Interaction between the transmembrane domains of neurotrophin receptors p75 and TrkA mediates their reciprocal activation.

The neurotrophin receptors p75 and TrkA play important roles in the development and survival of the nervous system. Biochemical data suggest that p75 and TrkA reciprocally regulate the activities of each other. For instance, p75 is able to regulate the response of TrkA to lower concentrations of nerve growth factor (NGF), and TrkA promotes shedding of the extracellular domain of p75 by α-secretases in a ligand-dependent manner.
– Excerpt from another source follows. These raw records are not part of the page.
(** An operation runs, and the list of addresses becomes what the specification says. *)
Lemma op_run h head o l l' : is_list h head l -> op_ok h head o l -> spec_op head o l = Some l' ->
  exists h', run_op head o h = Ok (tt, h') /\ is_list h' head l' /\
    same_outside (head :: l ++ option_list (new_node o)) h h'.
Proof.
  intros Hl Hok Hs.
  assert (forall ps qs h', same_outside ps h h' -> ps ⊆ qs -> same_outside qs h h') as Hweak
    by (intros ps qs h' Ho Hpq; by eapply rewired_incl).
  assert (forall c l1 n l2, inserts c head l1 n l2 -> l = l1 ++ l2 -> alive h n /\ n ∉ head :: l ->
    exists h', c h = Ok (tt, h') /\ is_list h' head (l1 ++ n :: l2) /\
      same_outside (head :: l ++ [n]) h h') as Hins.
  { intros c l1 n l2 Hc -> [Ha Hn]. destruct (Hc h Hl Ha Hn) as (h' & R & L & O).
    exists h'. split_and!; [done..|]. apply (Hweak _ _ _ O). set_solver. }
  destruct o as [n|n x|n x|x]; cbn [run_op spec_op op_ok new_node option_list] in *.
  - injection Hs as <-. apply Hins; [apply inserts_tail|by rewrite app_nil_r|done].
  - case_decide as E; [subst x; injection Hs as <-|].
    + apply Hins; [apply inserts_before_head|by rewrite app_nil_r|done].
    + destruct (split_at x l) as [[l1 l2]|] eqn:Ex; [|done]. injection Hs as <-.
      apply Hins; [apply inserts_before|by apply split_at_some|done].
  - case_decide as E; [subst x; injection Hs as <-|].
    + by apply (Hins _ []); [apply inserts_after_head| |].
    + destruct (split_at x l) as [[l1 l2]|] eqn:Ex; [|done]. injection Hs as <-.
      replace (l1 ++ x :: n :: l2) with ((l1 ++ [x]) ++ n :: l2) by (by rewrite <- app_assoc).
      apply Hins; [apply inserts_after| |done]. rewrite <- app_assoc. by apply split_at_some.
  - destruct (split_at x l) as [[l1 l2]|] eqn:Ex; [|done]. injection Hs as <-.
    apply split_at_some in Ex as ->. pose proof Hl as [_ Hnd Ha].
    destruct (il_gap h head l1 (x :: l2) Hl) as (_ & G2 & G3 & G4).
    assert (is_list h head ((l1 ++ [x]) ++ l2)) as Hl2 by (by rewrite <- app_assoc).
    destruct (il_gap h head (l1 ++ [x]) l2 Hl2) as (G5 & _ & _ & G6). rewrite before_snoc in G5.
    cbn [after List.hd_error default] in G2, G4.
    pose proof (before_in head l1) as Hb. pose proof (after_in head l2) as Haf.
    rewrite app_comm_cons in Hnd. apply NoDup_app in Hnd as (N1 & N2 & [N3 N4]%NoDup_cons).
    destruct (del_run h x (before head l1) (after head l2)) as (h' & Hr & Hu); try done.
    { intros ->. apply (N2 _ Hb). by left. }
    { intros ->. apply elem_of_cons in Haf as [E|Haf]; [|done].
      rewrite E in N2. apply (N2 head); [by left|by left]. }
    exists h'. split; [done|]. split; [by eapply delete_list|].
    destruct Hu as [_ _ Hu]. eapply rewired_incl; [| |exact Hu]; set_solver.
Qed.

(** ** Sequences of operations *)
Fixpoint run_ops (head : Z) (os : list list_op) : cmd heap unit :=
  match os with [] => mret tt | o :: os => _ ← run_op head o; run_ops head os end.

Fixpoint spec_ops (head : Z) (os : list list_op) (l : list Z) : option (list Z) :=
  match os with [] => Some l | o :: os => l' ← spec_op head o l; spec_ops head os l' end.

Fixpoint ops_ok (h : heap) (head : Z) (os : list list_op) (l : list Z) : Prop :=
  match os with
  | [] => True
  | o :: os => op_ok h head o l /\ forall l', spec_op head o l = Some l' -> ops_ok h head os l'
  end.

Definition touched (head : Z) (os : list list_op) (l : list Z) : list Z :=
  head :: l ++ omap new_node os.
The current model suggests that p75 and TrkA are regulated by means of a direct physical interaction, however the nature of such interaction has been elusive thus far. Here, using NMR in micelles, multiscale molecular dynamics (MD), FRET, and functional studies, we identified and characterized the direct interaction between TrkA and p75 through their respective transmembrane domains (TMDs). MD of p75-TMD mutants suggests that although the interaction between TrkA and p75 TMDs is maintained upon mutation, a specific protein interface is required to facilitate TrkA active homodimerization in the presence of NGF. The same mutations in the TMD protein interface of p75 reduced the activation of TrkA by NGF, as well as reducing cell differentiation. In summary, we provide a structural model of the p75/TrkA receptor complex necessary for neuronal development stabilized by transmembrane domain interactions.